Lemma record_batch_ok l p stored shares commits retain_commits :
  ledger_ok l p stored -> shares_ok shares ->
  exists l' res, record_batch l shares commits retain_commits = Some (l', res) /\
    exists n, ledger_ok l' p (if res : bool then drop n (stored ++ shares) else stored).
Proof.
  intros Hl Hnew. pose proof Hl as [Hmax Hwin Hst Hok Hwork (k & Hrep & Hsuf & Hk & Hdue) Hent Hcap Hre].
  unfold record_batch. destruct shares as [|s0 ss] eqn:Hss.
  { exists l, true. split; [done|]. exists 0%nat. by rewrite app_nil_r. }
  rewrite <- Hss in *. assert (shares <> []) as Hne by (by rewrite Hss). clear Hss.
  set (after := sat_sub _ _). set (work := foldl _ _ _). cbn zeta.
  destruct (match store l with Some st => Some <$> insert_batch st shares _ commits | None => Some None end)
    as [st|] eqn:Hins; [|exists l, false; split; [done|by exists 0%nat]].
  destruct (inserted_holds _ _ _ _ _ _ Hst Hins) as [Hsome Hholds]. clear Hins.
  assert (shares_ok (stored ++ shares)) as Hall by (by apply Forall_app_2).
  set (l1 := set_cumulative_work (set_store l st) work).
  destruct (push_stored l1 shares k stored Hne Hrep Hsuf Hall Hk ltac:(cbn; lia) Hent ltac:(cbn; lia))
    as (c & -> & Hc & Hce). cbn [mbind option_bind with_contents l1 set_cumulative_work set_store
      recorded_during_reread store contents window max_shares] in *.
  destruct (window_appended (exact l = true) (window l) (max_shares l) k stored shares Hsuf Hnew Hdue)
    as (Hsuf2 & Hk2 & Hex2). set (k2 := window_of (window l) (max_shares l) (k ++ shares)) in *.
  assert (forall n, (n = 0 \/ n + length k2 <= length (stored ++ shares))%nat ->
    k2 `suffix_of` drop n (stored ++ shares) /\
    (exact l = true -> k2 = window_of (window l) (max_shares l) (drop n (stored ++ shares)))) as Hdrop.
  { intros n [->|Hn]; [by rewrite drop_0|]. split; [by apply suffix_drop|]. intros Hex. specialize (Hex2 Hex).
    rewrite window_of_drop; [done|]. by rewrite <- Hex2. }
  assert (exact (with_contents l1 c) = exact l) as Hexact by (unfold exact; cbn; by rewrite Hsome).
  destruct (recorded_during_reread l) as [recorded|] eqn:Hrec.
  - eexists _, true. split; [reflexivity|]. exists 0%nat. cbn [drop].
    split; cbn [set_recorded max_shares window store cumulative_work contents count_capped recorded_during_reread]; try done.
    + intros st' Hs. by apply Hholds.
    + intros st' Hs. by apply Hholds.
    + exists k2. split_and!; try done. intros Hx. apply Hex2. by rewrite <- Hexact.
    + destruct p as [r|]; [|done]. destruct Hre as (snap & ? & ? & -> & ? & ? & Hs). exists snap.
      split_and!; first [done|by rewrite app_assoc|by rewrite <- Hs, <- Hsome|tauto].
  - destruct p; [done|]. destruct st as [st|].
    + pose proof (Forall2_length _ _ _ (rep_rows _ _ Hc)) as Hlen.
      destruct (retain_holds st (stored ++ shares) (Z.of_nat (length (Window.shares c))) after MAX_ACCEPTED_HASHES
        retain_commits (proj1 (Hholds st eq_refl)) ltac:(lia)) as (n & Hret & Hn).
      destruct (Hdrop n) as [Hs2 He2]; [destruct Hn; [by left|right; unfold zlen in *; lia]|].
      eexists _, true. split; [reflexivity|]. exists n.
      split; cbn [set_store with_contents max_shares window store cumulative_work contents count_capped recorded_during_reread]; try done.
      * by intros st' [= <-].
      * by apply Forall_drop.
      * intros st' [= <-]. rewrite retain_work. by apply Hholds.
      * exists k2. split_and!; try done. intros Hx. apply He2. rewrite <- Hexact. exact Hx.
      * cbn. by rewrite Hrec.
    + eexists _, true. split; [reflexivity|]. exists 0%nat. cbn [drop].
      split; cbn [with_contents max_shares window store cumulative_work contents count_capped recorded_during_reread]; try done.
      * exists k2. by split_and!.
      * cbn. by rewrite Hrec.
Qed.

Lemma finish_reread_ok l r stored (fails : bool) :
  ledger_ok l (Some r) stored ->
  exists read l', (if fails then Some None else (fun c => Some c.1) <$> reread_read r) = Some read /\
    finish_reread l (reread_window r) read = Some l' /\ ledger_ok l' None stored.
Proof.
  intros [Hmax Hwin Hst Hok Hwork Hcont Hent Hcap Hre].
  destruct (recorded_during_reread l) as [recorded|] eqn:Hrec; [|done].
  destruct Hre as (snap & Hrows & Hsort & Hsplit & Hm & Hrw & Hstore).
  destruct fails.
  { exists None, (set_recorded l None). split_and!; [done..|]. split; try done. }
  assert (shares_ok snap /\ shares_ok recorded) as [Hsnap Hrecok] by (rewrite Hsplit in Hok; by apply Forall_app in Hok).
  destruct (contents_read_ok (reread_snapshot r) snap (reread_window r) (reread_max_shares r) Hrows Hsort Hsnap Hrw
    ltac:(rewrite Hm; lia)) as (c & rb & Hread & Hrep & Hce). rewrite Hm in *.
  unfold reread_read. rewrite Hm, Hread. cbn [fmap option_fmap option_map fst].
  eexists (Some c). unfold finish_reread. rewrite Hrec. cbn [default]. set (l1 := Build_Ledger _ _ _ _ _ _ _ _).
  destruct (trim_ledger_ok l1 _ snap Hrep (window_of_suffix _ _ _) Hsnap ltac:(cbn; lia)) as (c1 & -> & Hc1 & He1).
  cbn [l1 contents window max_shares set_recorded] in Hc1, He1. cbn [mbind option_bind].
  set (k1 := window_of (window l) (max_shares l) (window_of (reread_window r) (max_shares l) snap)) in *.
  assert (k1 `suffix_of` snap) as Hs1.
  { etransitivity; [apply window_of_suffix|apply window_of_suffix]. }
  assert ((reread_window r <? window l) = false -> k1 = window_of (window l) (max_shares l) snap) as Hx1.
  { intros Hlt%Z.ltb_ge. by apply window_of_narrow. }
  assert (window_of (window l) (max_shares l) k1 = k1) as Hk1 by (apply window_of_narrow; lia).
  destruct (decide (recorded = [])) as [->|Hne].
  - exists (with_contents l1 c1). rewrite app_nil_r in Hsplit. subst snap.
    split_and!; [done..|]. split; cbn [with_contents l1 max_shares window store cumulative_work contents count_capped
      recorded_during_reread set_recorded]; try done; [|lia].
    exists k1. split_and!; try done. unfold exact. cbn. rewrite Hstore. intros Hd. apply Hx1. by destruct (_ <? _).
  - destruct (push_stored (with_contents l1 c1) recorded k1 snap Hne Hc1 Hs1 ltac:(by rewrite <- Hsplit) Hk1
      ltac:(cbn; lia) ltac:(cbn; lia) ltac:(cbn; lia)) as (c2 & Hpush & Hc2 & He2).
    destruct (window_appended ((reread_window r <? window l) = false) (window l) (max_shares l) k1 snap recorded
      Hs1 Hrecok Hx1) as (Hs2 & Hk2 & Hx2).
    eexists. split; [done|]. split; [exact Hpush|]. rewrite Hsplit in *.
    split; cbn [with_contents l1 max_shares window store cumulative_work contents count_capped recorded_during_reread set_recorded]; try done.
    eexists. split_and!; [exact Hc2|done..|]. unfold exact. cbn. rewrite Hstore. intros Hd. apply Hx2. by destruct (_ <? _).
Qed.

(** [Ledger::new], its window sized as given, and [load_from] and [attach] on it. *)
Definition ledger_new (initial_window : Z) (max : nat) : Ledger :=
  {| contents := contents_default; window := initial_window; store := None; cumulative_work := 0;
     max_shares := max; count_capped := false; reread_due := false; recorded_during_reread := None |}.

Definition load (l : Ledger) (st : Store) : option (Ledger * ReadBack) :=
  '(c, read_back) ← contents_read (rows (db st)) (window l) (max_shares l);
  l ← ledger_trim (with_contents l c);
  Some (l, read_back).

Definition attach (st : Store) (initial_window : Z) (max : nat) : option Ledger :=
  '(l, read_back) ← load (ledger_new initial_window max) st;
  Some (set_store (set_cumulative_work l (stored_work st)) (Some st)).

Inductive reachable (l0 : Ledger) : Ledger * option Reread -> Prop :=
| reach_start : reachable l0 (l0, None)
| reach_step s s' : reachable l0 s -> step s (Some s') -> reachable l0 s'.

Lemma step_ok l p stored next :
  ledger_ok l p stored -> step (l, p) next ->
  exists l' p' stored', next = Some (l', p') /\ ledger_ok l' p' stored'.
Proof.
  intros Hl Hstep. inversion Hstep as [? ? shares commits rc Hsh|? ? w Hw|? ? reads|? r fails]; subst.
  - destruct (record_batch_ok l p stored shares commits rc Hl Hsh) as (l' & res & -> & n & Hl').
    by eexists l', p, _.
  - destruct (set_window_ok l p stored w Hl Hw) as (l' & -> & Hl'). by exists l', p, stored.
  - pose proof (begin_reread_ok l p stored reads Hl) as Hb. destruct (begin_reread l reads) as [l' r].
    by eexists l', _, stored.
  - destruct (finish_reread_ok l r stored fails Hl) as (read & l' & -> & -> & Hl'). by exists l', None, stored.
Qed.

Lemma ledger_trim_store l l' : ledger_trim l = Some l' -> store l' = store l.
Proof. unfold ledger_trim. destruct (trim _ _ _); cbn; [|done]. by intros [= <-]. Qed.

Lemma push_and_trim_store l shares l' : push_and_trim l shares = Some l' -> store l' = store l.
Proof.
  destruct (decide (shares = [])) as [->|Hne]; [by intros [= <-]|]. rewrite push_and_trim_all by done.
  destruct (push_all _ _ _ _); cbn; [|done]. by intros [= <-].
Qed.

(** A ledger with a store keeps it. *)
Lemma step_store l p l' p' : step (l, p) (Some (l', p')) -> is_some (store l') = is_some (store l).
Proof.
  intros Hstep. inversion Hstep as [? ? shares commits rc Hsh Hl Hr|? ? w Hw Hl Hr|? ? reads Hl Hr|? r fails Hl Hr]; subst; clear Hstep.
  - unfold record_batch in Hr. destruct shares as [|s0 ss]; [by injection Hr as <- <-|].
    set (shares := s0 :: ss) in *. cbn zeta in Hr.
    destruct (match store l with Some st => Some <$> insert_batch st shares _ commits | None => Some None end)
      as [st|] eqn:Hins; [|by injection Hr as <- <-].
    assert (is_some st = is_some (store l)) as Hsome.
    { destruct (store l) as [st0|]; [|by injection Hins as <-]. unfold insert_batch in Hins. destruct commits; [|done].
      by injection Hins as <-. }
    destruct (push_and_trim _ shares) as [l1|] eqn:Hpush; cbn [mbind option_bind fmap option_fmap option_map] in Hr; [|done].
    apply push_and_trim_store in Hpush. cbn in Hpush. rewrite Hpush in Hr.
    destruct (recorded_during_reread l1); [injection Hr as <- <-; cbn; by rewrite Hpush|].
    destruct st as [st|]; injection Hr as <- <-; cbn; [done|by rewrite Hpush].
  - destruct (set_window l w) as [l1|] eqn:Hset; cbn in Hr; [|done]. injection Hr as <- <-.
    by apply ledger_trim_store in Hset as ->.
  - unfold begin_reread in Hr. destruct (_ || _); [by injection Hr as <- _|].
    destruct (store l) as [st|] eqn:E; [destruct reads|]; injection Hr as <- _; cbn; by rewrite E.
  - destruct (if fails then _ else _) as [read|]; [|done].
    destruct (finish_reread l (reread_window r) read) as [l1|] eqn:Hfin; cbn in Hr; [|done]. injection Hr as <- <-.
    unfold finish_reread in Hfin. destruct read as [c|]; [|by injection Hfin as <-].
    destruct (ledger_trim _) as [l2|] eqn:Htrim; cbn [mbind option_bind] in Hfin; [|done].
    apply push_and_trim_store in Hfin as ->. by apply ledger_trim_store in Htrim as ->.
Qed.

-.-.-

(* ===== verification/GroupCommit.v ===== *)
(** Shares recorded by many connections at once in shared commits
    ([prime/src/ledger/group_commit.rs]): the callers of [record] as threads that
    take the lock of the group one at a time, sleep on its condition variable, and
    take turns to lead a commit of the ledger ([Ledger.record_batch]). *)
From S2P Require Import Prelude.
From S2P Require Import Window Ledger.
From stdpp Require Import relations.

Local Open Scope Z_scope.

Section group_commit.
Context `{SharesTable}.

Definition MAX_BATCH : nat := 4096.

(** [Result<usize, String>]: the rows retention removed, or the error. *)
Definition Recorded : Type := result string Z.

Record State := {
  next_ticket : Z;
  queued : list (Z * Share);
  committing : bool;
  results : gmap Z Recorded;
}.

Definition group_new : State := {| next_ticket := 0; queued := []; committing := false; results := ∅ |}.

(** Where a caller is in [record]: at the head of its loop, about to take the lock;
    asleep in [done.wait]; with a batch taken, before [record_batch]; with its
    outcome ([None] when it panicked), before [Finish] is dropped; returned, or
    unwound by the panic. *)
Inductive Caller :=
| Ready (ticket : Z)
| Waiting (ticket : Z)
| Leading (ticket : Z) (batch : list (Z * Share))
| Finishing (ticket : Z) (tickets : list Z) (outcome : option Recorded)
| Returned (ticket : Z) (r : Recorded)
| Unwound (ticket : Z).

-.-.-

→ **What you need to do**
Give back the records above exactly, limited to the lines between the one holding "Lemma record_batch_ok l" and the one holding "set (after := sat_sub", inclusive.

→ **Result of this task**
Lemma record_batch_ok l p stored shares commits retain_commits :
  ledger_ok l p stored -> shares_ok shares ->
  exists l' res, record_batch l shares commits retain_commits = Some (l', res) /\
    exists n, ledger_ok l' p (if res : bool then drop n (stored ++ shares) else stored).
Proof.
  intros Hl Hnew. pose proof Hl as [Hmax Hwin Hst Hok Hwork (k & Hrep & Hsuf & Hk & Hdue) Hent Hcap Hre].
  unfold record_batch. destruct shares as [|s0 ss] eqn:Hss.
  { exists l, true. split; [done|]. exists 0%nat. by rewrite app_nil_r. }
  rewrite <- Hss in *. assert (shares <> []) as Hne by (by rewrite Hss). clear Hss.
  set (after := sat_sub _ _). set (work := foldl _ _ _). cbn zeta.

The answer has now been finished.